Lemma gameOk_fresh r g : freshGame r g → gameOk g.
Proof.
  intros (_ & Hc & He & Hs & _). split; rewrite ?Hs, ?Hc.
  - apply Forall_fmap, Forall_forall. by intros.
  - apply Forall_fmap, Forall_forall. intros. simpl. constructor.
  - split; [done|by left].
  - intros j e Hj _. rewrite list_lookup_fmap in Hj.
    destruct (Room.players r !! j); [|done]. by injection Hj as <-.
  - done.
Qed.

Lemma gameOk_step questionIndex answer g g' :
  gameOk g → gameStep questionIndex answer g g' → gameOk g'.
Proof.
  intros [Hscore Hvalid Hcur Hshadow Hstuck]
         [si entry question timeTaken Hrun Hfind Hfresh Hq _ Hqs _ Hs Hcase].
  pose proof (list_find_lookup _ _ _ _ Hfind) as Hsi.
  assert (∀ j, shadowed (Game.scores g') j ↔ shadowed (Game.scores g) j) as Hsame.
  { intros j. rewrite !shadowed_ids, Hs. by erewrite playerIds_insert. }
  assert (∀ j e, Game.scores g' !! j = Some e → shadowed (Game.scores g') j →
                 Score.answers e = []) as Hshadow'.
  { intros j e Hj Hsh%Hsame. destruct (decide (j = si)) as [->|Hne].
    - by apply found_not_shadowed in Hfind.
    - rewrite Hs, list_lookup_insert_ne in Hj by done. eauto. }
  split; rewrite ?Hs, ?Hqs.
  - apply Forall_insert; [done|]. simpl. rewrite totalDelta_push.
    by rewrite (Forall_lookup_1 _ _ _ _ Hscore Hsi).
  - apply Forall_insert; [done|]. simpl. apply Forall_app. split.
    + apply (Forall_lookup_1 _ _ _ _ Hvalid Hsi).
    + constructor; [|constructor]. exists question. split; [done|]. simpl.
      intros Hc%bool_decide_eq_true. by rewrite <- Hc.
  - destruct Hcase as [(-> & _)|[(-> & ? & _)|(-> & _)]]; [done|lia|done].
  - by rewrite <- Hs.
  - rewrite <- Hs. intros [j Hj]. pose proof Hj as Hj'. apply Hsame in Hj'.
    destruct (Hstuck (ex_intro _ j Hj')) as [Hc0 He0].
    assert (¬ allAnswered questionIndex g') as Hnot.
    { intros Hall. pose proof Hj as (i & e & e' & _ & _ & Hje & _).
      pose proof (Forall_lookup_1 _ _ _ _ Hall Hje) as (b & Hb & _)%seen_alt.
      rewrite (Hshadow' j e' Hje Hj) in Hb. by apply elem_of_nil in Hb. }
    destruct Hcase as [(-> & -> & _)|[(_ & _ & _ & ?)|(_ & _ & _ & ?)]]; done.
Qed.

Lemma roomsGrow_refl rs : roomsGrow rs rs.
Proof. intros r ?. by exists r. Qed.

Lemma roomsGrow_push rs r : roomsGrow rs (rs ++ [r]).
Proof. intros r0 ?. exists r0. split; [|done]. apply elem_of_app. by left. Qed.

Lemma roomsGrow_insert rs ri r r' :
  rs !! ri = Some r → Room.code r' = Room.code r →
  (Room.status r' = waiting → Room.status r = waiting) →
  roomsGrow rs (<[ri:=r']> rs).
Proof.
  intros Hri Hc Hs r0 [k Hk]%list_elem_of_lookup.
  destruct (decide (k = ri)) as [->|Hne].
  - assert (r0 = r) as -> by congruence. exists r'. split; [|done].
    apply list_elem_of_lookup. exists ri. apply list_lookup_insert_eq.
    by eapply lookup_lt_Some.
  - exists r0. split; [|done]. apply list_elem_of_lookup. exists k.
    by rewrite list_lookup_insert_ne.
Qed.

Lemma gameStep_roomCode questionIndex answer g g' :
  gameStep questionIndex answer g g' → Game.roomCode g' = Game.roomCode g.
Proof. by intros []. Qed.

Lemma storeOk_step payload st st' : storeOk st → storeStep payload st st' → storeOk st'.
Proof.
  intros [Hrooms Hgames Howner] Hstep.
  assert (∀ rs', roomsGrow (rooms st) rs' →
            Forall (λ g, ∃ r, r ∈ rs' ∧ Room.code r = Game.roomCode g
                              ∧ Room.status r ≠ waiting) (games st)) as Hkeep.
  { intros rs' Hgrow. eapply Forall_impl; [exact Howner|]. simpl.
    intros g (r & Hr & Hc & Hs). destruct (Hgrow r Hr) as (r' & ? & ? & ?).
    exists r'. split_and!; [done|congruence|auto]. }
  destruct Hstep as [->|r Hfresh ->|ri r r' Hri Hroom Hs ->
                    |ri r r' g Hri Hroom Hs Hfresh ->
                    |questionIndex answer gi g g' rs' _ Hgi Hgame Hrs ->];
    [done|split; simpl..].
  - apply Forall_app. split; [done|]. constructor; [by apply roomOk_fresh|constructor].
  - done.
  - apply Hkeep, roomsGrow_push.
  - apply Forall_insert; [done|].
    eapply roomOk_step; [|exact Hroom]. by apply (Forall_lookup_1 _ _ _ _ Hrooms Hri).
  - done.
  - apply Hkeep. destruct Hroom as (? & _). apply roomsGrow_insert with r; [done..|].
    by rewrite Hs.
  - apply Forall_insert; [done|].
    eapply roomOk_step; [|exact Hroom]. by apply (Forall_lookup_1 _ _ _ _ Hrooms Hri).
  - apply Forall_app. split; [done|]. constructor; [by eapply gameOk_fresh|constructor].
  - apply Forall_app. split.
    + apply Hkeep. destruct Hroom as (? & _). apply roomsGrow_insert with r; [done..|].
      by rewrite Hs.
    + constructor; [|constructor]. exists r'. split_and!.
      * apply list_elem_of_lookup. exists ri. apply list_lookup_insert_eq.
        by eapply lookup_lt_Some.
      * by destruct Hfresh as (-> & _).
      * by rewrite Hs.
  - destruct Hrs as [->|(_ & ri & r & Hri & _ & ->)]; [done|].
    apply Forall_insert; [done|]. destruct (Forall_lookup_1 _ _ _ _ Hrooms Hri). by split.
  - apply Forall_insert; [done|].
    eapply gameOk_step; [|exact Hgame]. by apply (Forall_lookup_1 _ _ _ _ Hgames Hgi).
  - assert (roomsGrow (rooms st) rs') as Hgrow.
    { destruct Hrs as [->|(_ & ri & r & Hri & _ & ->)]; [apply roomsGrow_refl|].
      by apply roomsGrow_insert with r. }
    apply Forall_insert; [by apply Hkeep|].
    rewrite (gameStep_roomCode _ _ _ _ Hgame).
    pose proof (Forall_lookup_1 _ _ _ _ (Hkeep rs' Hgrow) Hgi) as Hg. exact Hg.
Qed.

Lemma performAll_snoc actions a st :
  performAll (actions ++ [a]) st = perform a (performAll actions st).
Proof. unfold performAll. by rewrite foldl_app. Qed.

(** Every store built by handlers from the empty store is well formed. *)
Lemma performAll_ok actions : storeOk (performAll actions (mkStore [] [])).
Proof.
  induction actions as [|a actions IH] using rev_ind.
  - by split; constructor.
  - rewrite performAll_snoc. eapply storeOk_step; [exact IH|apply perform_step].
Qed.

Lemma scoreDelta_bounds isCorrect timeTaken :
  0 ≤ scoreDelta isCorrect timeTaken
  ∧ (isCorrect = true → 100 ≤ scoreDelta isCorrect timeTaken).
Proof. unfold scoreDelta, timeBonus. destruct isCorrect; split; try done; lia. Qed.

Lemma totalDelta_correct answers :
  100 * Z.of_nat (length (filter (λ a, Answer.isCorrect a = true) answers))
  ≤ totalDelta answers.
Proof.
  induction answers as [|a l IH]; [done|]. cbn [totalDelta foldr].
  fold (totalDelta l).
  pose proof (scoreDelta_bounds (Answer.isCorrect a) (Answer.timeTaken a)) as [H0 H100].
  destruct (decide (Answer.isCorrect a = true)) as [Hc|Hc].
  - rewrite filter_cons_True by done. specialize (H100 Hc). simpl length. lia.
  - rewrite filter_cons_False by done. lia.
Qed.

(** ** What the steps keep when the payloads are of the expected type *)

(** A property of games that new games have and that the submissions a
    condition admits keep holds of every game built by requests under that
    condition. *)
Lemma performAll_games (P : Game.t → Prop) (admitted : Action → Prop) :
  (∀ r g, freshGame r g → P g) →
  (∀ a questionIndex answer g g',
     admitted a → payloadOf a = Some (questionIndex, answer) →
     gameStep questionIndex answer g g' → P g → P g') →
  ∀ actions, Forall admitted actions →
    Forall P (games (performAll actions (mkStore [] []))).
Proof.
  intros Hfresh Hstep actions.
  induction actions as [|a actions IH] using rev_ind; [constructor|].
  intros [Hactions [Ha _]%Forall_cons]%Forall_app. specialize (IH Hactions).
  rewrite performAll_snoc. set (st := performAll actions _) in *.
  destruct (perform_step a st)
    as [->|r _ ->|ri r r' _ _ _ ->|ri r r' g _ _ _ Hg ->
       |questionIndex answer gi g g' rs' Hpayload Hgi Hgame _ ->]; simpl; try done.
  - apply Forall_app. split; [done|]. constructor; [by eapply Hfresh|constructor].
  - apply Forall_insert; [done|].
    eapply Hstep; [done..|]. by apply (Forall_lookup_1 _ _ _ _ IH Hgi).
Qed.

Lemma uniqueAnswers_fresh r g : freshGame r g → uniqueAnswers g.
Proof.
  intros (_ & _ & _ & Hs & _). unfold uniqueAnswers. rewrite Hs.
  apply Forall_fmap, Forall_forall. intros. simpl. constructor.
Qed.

────────────────────────────────────────

About this task: Using the listing above, return word for word each line from the one that has "Hfresh as (-> & _)." through the one that has "->)]; [apply roomsGrow_refl|].", and no line outside that range.

Your solution:
      * by destruct Hfresh as (-> & _).
      * by rewrite Hs.
  - destruct Hrs as [->|(_ & ri & r & Hri & _ & ->)]; [done|].
    apply Forall_insert; [done|]. destruct (Forall_lookup_1 _ _ _ _ Hrooms Hri). by split.
  - apply Forall_insert; [done|].
    eapply gameOk_step; [|exact Hgame]. by apply (Forall_lookup_1 _ _ _ _ Hgames Hgi).
  - assert (roomsGrow (rooms st) rs') as Hgrow.
    { destruct Hrs as [->|(_ & ri & r & Hri & _ & ->)]; [apply roomsGrow_refl|].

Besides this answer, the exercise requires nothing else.